In previous studies, Dr. Derjung Tarn and her colleagues found that when doctors prescribed medicines, the information they provided to patients was spotty at best, they rarely addressed the cost of medications and they didn’t adequately monitor their patients’ medication adherence.
The logical next step, Tarn said, was to devise an intervention aimed at improving how physicians communicate to their patients five basic facts about a prescribed medication: the medication’s name, its purpose, the directions for its use, the duration of use and the potential side effects. And it appears to have worked.
Tarn and her co-researchers found that physicians who completed the training demonstrated a significant improvement in how they communicated this crucial information.
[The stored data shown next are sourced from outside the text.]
(** The round trip of [TestFormatEncodeDecode]: the playback function, the
    copy of the raw playback buffer over the raw capture buffer, the capture
    function. *)
Definition encode_decode (f : PcmFormat) (d : Driver) (frames : Z)
  : Result Driver :=
  do d1 <- copyOutputFn f d frames ;
  do d2 <- memcpy_playback_to_capture d1
             (sample_size f * captureChannels d1 * frames) ;
  copyInputFn f d2 frames.

(** The value of a float as a rational number; zero for what is not finite. *)
Definition Q_of_float (x : float) : Q :=
  match x with
  | S754_finite s m e => (inject_Z (cond_Zopp s (Zpos m)) * Qpower 2 e)%Q
  | _ => 0%Q
  end.

End Codec.

(** ** Moving periods to and from the device: ReadBuffer and WriteBuffer *)

Module Transfer.

Definition EAGAIN : Z := 11.

(** [size_t] and [snd_pcm_uframes_t] on the 64-bit target. *)
Definition uint64 (z : Z) : Z := z mod 18446744073709551616.

(** A call of [snd_pcm_writei] or [snd_pcm_readi]: where in the raw buffer
    it starts, in bytes, and how many frames it asks for. *)
Record Call : Type := mkCall {
  call_offset : Z;
  call_frames : Z
}.

(** How a loop over the device ended: with a value, or still running when
    the answers at hand were used up. *)
Inductive Ended : Type :=
| Returned (value : Z)
| Running.

(** [long WriteBuffer(snd_pcm_t *handle, uint8_t *buf, size_t frames)];
    [answers] is what [snd_pcm_writei] returns, call after call, and the
    result lists the calls made. *)
Fixpoint WriteBuffer (frame_bytes : Z) (answers : list Z) (buf frames : Z)
  : Ended * list Call :=
  if 0 <? frames then
    match answers with
    | [] => (Running, [])
    | framesRead :: rest =>
        let call := mkCall buf frames in
        if framesRead =? - EAGAIN then
          let '(r, calls) := WriteBuffer frame_bytes rest buf frames in
          (r, call :: calls)
        else if framesRead <? 0 then (Returned framesRead, [call])
        else
          let '(r, calls) :=
            WriteBuffer frame_bytes rest (buf + framesRead * frame_bytes)
              (uint64 (frames - framesRead)) in
          (r, call :: calls)
    end
  else (Returned 0, []).

(** [snd_pcm_sframes_t ReadBuffer(snd_pcm_t *handle, uint8_t *buffer,
    snd_pcm_uframes_t frames)]; a [do ... while], so the first call is made
    whatever [frames] is. The wait after an empty read has no result the
    loop looks at. *)
Fixpoint ReadBuffer (frame_bytes : Z) (answers : list Z) (buffer frames : Z)
  : Ended * list Call :=
  match answers with
  | [] => (Running, [])
  | framesRead :: rest =>
      let call := mkCall buffer frames in
      if framesRead <? 0 then (Returned framesRead, [call])
      else
        let buffer' :=
          if 0 <? framesRead then buffer + framesRead * frame_bytes
          else buffer in
        let frames' :=
          if 0 <? framesRead then uint64 (frames - framesRead) else frames in
        if 0 <? frames' then
          let '(r, calls) := ReadBuffer frame_bytes rest buffer' frames' in
          (r, call :: calls)
        else (Returned framesRead, [call])
  end.

End Transfer.

(** ** Port names and the channels of an activation *)

Module Ports.

(** What a function that can throw ends with. *)
Inductive Outcome (A : Type) : Type :=
| Returned (a : A)
| InvalidArgument
| AlreadyActivated
| UndefinedBehaviour.

Arguments Returned {A} a.
Arguments InvalidArgument {A}.
Arguments AlreadyActivated {A}.
Arguments UndefinedBehaviour {A}.

(** A [std::string] is the list of the codes of its characters. *)
Definition underscore : Z := 95.
(** The loop of [GetIstioVersions] probes every pod, whatever the
    answers: the entries are the contributions of the answers, and every
    failure is appended to the error. *)
Lemma versionsLoop_eq (pods : list Pod) (errs : option error) (res : MeshInfo)
    (st : State) :
  versionsLoop pods errs res st
  = ((res ++ contributions (probeAll "/version" 15014 pods (world st)),
      appendAll errs (failures (probeAll "/version" 15014 pods (world st)))),
     probed "/version" 15014 pods st).
Proof.
  revert errs res st.
  induction pods as [|pod rest IH]; intros errs res st.
  - simpl. unfold ret. now rewrite app_nil_r, probed_nil.
  - simpl. unfold bind, proxyGet_DoRaw.
    destruct (proxy_DoRaw (Name pod) (Namespace pod) "/version" 15014 (world st))
      as [r w] eqn:Hp.
    rewrite (call_eq _ _ _ _ _ Hp), (probed_cons _ _ _ _ _ _ _ Hp).
    destruct r as [err|result].
    + rewrite IH. reflexivity.
    + unfold contributions. simpl. fold contributions.
      destruct (nonEmpty result); rewrite IH; simpl; [|reflexivity].
      now rewrite <- app_assoc.
Qed.

Lemma appendAll_multi (l es : list error) :
  Forall (fun e => exists msg, e = errorString msg) es ->
  appendAll (Some (multiError l)) es = Some (multiError (l ++ es)).
Proof.
  revert l. induction es as [|e es IH]; intros l Hes.
  - simpl. now rewrite app_nil_r.
  - inversion Hes as [|? ? [msg ->] Hes']; subst.
    unfold appendAll in *. simpl. rewrite IH by assumption.
    now rewrite <- app_assoc.
Qed.

Lemma appendAll_nil (es : list error) :
  Forall (fun e => exists msg, e = errorString msg) es ->
  appendAll None es = combined es.
Proof.
  destruct es as [|e es]; [reflexivity|].
  intros Hes. inversion Hes as [|? ? [msg ->] Hes']; subst. simpl.
  exact (appendAll_multi [errorString msg] es Hes').
Qed.

Lemma failures_plain (prs : list (Pod * (Err + string))) :
  Forall (fun e => exists msg, e = errorString msg) (failures prs).
Proof.
  induction prs as [|[pod [err|b]] prs IH]; simpl; [constructor| |exact IH].
  constructor; [|exact IH]. unfold probeError. eauto.
Qed.

(** While no probe fails, the loop of [AllDiscoveryDo] goes through all
    the pods and stores the answers that have a payload. *)
Lemma discoveryLoop_ok (pods : list Pod) (path : string)
    (m : gmap string string) (st : State) :
  Forall succeeded (probeAll path 8080 pods (world st)) ->
  discoveryLoop pods path m st
  = ((collect (probeAll path 8080 pods (world st)) m, None),
     probed path 8080 pods st).
Proof.
  revert m st. induction pods as [|pod rest IH]; intros m st Hok.
  - simpl. unfold ret. now rewrite probed_nil.
  - simpl in *. unfold bind, proxyGet_DoRaw.
    destruct (proxy_DoRaw (Name pod) (Namespace pod) path 8080 (world st))
      as [r w] eqn:Hp.
    rewrite (call_eq _ _ _ _ _ Hp), (probed_cons _ _ _ _ _ _ _ Hp).
    inversion Hok as [|? ? [b Hb] Hrest]; subst. simpl in Hb. subst r.
    rewrite IH by exact Hrest. reflexivity.
Qed.

(** At the first probe that fails, the loop returns: the map is nil, the
    error is the one of that probe, and the pods after it are not probed. *)
Lemma discoveryLoop_fail (pods : list Pod) (path : string)
    (m : gmap string string) (st : State) pre pod e post :
  probeAll path 8080 pods (world st) = pre ++ (pod, inl e) :: post ->
  Forall succeeded pre ->
  discoveryLoop pods path m st
  = ((∅, Some (extError e)), probed path 8080 (map fst pre ++ [pod]) st).
Proof.
  revert m st pre. induction pods as [|pod0 rest IH]; intros m st pre Hprs Hpre.
  - simpl in Hprs. destruct pre; discriminate.
  - simpl in *. unfold bind, proxyGet_DoRaw.
    destruct (proxy_DoRaw (Name pod0) (Namespace pod0) path 8080 (world st))
      as [r w] eqn:Hp.
    rewrite (call_eq _ _ _ _ _ Hp).
    destruct pre as [|pr pre]; simpl in Hprs.
    + injection Hprs as -> -> Htl. simpl.
      rewrite (probed_cons _ _ _ _ _ _ _ Hp), probed_nil. reflexivity.
    + injection Hprs as <- Htl.
      inversion Hpre as [|? ? [b Hb] Hpre']; subst. simpl in Hb.
      subst r. simpl.
      rewrite (probed_cons _ _ _ _ _ _ _ Hp).
      apply IH; assumption.
Qed.
Definition onActive (event : PanEvent) (st : State) : State := {|
  images := images st;
  currentIndex := currentIndex st;
  isLoading := isLoading st;
  translateX := Assign (translationX event);
  translateY := Assign (translationY event);
  rotate := Assign (Reanimated.interpolate (translationX event)
                      [- screenWidth; screenWidth]%Q [-30; 30]%Q
                      Reanimated.Clamp);
  scale := scale st
|}.

Definition onEnd (event : PanEvent) (st : State) : State * list Notice :=
  let shouldSwipe := JS.gt (Qabs (translationX event)) (JS.mul screenWidth (JS.double 0.3)) in
  if shouldSwipe then
    let direction := if JS.gt (translationX event) 0 then right else left in
    let flying := {|
      images := images st;
      currentIndex := currentIndex st;
      isLoading := isLoading st;
      translateX := withTiming (if JS.gt (translationX event) 0
                                then screenWidth * 1.5
                                else - screenWidth * 1.5)%Q 300;
      translateY := withTiming (translationY event) 300;
      rotate := rotate st;
      scale := withTiming 0.8 300 |} in
    onSwipeComplete direction flying
  else
    ({| images := images st;
        currentIndex := currentIndex st;
        isLoading := isLoading st;
        translateX := withSpring 0;
        translateY := withSpring 0;
        rotate := withSpring 0;
        scale := withSpring 1 |}, []).

End Gesture.

End SwipeDeck.

(** *** SafeSwipeDeck *)

Module SafeSwipeDeck.

Record Gesture : Type := {
  dx : Q;
  dy : Q
}.

Record State : Type := {
  currentIndex : Z;
  panX : Animated;
  panY : Animated;
  scale : Animated
}.

Definition images : list ImageData := sampleImages.

Definition initial : State := {|
  currentIndex := 0;
  panX := Assign 0;
  panY := Assign 0;
  scale := Assign 1
|}.

Section Gesture.

Variable screenWidth : Q.

(** The release handler together with the completion callback of
    the fly-off animation it starts. *)
Definition onPanResponderRelease (gesture : Gesture) (st : State)
  : State * list Notice :=
  let swipeThreshold := JS.mul screenWidth (JS.double 0.3) in
  let shouldSwipe := JS.gt (Qabs (dx gesture)) swipeThreshold in
  if shouldSwipe then
    let direction := if JS.gt (dx gesture) 0 then right else left in
    let logged := Swiped direction (option_map id (JS.index images (currentIndex st))) in
    if currentIndex st <? JS.length images - 1 then
      ({| currentIndex := currentIndex st + 1;
          panX := Assign 0;
          panY := Assign 0;
          scale := Assign 1 |}, [logged])
    else
      ({| currentIndex := 0;
          panX := Assign 0;
          panY := Assign 0;
          scale := Assign 1 |}, [logged; EndOfDeck])
  else
    ({| currentIndex := currentIndex st;
        panX := withSpring 0;
        panY := withSpring 0;
        scale := withSpring 1 |}, []).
Compared to a control group that didn’t receive the training, these doctors discussed at least one additional topic out of the five – and they sometimes went beyond the basics, touching on other pertinent facts about medications that are important for patients to know.
The intervention is described in the January issue of the journal Annals of Family Medicine.
“We were pleasantly surprised to see that a simple intervention was effective in improving the content of discussions,” said Tarn, the study’s lead author and assistant professor of family medicine at the David Geffen School of Medicine at UCLA.
The researchers conducted a controlled clinical trial between February 2009 and February 2010 with 27 primary care physicians and 256 patients. The training consisted of a one-hour interactive educational session that encouraged doctors to communicate the five basic facts about prescribed medications. The researchers also gave the participating patients a flier listing the five facts. In addition, they recorded the audio of the physician-patient interactions. The success of the physicians’ communication of the key facts to patients was measured using the Medication Communication Index, or MCI.
The researchers found that the mean MCI for the physicians in the intervention group was 3.95 out of five, compared with 2.86 for those physicians who didn’t receive the training. The intervention-group doctors also received higher ratings from their patients on how they communicated information about medications than did the physicians in the control group.
And, significantly, the training resulted in more than just better communication about the medications the physicians prescribed, according to the study.
“Interestingly, higher MCI scores also were associated with more reports of communication about topics not directly included in the intervention,” the researchers write. “For example, the intervention encouraged physicians to discuss potential medication side effects with patients, but patients also reported better communication about the risk of experiencing side effects and what to do if side effects occurred.”
The study has some limitations. Patients were predominantly white, most had at least some college education, and there were more Hispanics than African Americans. Also, having an audio recorder in the examination room may have enhanced communication for physicians in the intervention group more than for those in the control group, who were unaware of what the researchers were studying. In addition, the researchers didn’t examine the doctors’ style of communication, and they don’t know if any additional time spent talking about new prescriptions might have detracted from conversations about other topics.
Still, the study suggests “that a brief, practical intervention can improve physician communication about newly prescribed medications in ways that affect patients,” the researchers write. “The intervention should be tested for its clinical impact.”
Tarn’s co-researchers on the study were Chi-hong Tseng and Neil S. Wenger of UCLA, Debora A. Paterniti of UC Davis, and Deborah K. Orosz of Harvard University.
A grant from the National Institute on Aging (5K12AG001004) funded the study.